**Prompt**
Look through the lines below and extract each one that contains "level".

Task data below:

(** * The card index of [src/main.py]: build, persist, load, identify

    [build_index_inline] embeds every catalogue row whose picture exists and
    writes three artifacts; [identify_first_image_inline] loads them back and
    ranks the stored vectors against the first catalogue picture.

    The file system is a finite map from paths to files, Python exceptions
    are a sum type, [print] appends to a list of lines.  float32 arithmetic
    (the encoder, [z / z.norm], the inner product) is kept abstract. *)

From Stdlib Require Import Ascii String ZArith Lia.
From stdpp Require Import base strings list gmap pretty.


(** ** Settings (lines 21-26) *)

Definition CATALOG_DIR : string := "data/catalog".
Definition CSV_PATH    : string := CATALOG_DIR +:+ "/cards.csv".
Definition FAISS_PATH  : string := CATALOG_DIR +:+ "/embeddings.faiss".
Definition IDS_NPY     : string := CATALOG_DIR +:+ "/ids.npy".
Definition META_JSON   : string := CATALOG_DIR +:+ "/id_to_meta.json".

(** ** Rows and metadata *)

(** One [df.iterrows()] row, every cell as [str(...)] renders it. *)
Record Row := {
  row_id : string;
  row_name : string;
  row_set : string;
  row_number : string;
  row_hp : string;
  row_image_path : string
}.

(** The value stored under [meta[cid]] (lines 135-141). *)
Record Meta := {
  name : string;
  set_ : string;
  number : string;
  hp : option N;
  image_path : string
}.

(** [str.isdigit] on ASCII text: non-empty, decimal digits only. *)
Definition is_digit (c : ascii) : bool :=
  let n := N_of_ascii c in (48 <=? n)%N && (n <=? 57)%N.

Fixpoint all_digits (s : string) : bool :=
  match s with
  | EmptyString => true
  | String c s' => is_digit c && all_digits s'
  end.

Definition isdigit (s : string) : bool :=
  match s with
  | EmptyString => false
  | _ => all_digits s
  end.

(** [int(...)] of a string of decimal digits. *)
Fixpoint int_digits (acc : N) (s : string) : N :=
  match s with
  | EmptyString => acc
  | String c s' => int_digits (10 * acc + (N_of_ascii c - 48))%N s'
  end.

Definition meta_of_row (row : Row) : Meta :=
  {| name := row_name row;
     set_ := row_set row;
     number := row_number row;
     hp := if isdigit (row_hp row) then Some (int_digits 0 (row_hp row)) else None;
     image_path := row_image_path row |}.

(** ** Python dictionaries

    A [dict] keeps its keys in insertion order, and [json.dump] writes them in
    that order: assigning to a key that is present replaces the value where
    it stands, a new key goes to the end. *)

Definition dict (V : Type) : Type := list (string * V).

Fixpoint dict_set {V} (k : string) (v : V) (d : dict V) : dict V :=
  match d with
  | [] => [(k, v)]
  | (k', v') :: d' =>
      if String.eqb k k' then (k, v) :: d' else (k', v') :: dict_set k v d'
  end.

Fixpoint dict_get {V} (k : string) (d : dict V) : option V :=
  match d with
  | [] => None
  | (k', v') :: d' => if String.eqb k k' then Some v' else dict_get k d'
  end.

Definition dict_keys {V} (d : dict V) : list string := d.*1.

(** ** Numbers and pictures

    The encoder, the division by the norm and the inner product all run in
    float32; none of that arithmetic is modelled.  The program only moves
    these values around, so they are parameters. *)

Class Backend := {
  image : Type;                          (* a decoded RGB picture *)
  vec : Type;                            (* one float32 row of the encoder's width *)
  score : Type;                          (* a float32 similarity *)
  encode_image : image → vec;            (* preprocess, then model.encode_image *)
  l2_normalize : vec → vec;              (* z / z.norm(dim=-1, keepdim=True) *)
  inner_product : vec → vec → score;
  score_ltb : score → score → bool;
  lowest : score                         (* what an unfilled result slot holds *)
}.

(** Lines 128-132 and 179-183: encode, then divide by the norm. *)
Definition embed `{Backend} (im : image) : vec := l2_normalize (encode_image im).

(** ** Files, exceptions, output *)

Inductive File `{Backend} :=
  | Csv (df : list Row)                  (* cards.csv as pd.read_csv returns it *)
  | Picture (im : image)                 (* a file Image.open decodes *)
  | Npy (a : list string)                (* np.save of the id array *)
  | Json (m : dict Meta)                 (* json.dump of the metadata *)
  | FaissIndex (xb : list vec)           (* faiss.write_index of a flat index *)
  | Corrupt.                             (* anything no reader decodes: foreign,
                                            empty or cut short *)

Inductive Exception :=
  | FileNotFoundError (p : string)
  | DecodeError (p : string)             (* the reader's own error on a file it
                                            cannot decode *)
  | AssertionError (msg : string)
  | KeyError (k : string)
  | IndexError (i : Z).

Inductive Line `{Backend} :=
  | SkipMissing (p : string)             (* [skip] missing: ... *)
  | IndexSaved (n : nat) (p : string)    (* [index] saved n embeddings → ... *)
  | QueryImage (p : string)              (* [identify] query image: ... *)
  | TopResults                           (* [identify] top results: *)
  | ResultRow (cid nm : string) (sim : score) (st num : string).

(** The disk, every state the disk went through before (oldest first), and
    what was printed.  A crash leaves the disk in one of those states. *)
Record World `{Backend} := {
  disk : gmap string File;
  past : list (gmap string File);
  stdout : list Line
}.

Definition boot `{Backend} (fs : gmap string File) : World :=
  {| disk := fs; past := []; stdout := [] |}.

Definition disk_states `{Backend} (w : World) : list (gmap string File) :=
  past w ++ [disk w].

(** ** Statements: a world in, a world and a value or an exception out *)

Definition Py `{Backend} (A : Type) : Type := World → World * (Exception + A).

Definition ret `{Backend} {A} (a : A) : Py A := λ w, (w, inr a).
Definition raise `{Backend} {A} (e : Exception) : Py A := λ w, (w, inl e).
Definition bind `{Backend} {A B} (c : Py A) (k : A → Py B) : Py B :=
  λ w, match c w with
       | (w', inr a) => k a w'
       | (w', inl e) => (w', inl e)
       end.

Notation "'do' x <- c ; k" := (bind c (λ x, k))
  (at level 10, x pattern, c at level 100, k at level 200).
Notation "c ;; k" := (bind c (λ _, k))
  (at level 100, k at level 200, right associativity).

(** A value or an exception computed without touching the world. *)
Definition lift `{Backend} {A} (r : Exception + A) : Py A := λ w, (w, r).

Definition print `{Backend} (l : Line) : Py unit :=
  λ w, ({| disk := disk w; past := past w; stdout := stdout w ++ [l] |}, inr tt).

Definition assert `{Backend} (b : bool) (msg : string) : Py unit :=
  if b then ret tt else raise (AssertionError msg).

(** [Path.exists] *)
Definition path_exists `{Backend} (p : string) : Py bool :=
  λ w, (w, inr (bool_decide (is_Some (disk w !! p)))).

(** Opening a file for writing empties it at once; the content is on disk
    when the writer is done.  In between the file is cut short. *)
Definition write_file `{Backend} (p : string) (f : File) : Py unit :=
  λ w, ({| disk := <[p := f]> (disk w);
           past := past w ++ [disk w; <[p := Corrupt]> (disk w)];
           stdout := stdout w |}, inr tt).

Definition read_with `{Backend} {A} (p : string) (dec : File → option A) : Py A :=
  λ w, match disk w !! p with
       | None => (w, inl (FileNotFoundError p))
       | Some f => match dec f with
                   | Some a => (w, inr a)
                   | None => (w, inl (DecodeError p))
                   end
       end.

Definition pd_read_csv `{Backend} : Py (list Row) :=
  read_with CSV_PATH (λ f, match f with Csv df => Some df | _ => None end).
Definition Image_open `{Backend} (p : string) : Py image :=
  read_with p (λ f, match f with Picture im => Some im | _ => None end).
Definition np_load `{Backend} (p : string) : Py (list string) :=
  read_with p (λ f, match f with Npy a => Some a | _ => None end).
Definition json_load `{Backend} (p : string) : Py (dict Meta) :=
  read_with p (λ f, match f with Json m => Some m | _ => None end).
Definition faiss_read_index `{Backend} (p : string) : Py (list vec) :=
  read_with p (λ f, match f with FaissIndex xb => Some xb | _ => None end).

End of Task data.
Task data below:

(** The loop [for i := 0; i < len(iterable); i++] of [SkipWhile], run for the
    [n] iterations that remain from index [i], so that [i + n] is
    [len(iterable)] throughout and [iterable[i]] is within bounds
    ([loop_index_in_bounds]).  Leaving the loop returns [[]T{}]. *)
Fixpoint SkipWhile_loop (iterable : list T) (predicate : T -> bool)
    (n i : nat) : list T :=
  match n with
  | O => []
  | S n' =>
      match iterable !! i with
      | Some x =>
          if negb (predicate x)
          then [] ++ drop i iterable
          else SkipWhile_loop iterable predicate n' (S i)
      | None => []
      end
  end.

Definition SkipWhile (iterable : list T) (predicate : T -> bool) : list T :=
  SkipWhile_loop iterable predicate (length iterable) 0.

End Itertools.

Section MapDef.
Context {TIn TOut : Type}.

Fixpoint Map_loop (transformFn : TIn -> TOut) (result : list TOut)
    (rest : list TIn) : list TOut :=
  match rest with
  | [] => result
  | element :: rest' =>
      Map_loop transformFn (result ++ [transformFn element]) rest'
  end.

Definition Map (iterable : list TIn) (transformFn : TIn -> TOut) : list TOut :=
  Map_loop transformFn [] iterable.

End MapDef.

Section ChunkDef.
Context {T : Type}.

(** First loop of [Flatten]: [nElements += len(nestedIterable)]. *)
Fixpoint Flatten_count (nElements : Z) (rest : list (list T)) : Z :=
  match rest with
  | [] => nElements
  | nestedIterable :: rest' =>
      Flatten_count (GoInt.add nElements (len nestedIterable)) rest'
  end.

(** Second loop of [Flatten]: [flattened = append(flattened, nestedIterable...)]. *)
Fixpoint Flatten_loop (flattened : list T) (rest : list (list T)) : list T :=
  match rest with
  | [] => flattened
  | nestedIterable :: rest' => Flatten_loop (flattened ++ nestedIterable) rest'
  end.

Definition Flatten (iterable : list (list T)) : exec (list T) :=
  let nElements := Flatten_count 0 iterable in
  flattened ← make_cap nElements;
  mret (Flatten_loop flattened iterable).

End of Task data.

**Solution**
  (at level 10, x pattern, c at level 100, k at level 200).
  (at level 100, k at level 200, right associativity).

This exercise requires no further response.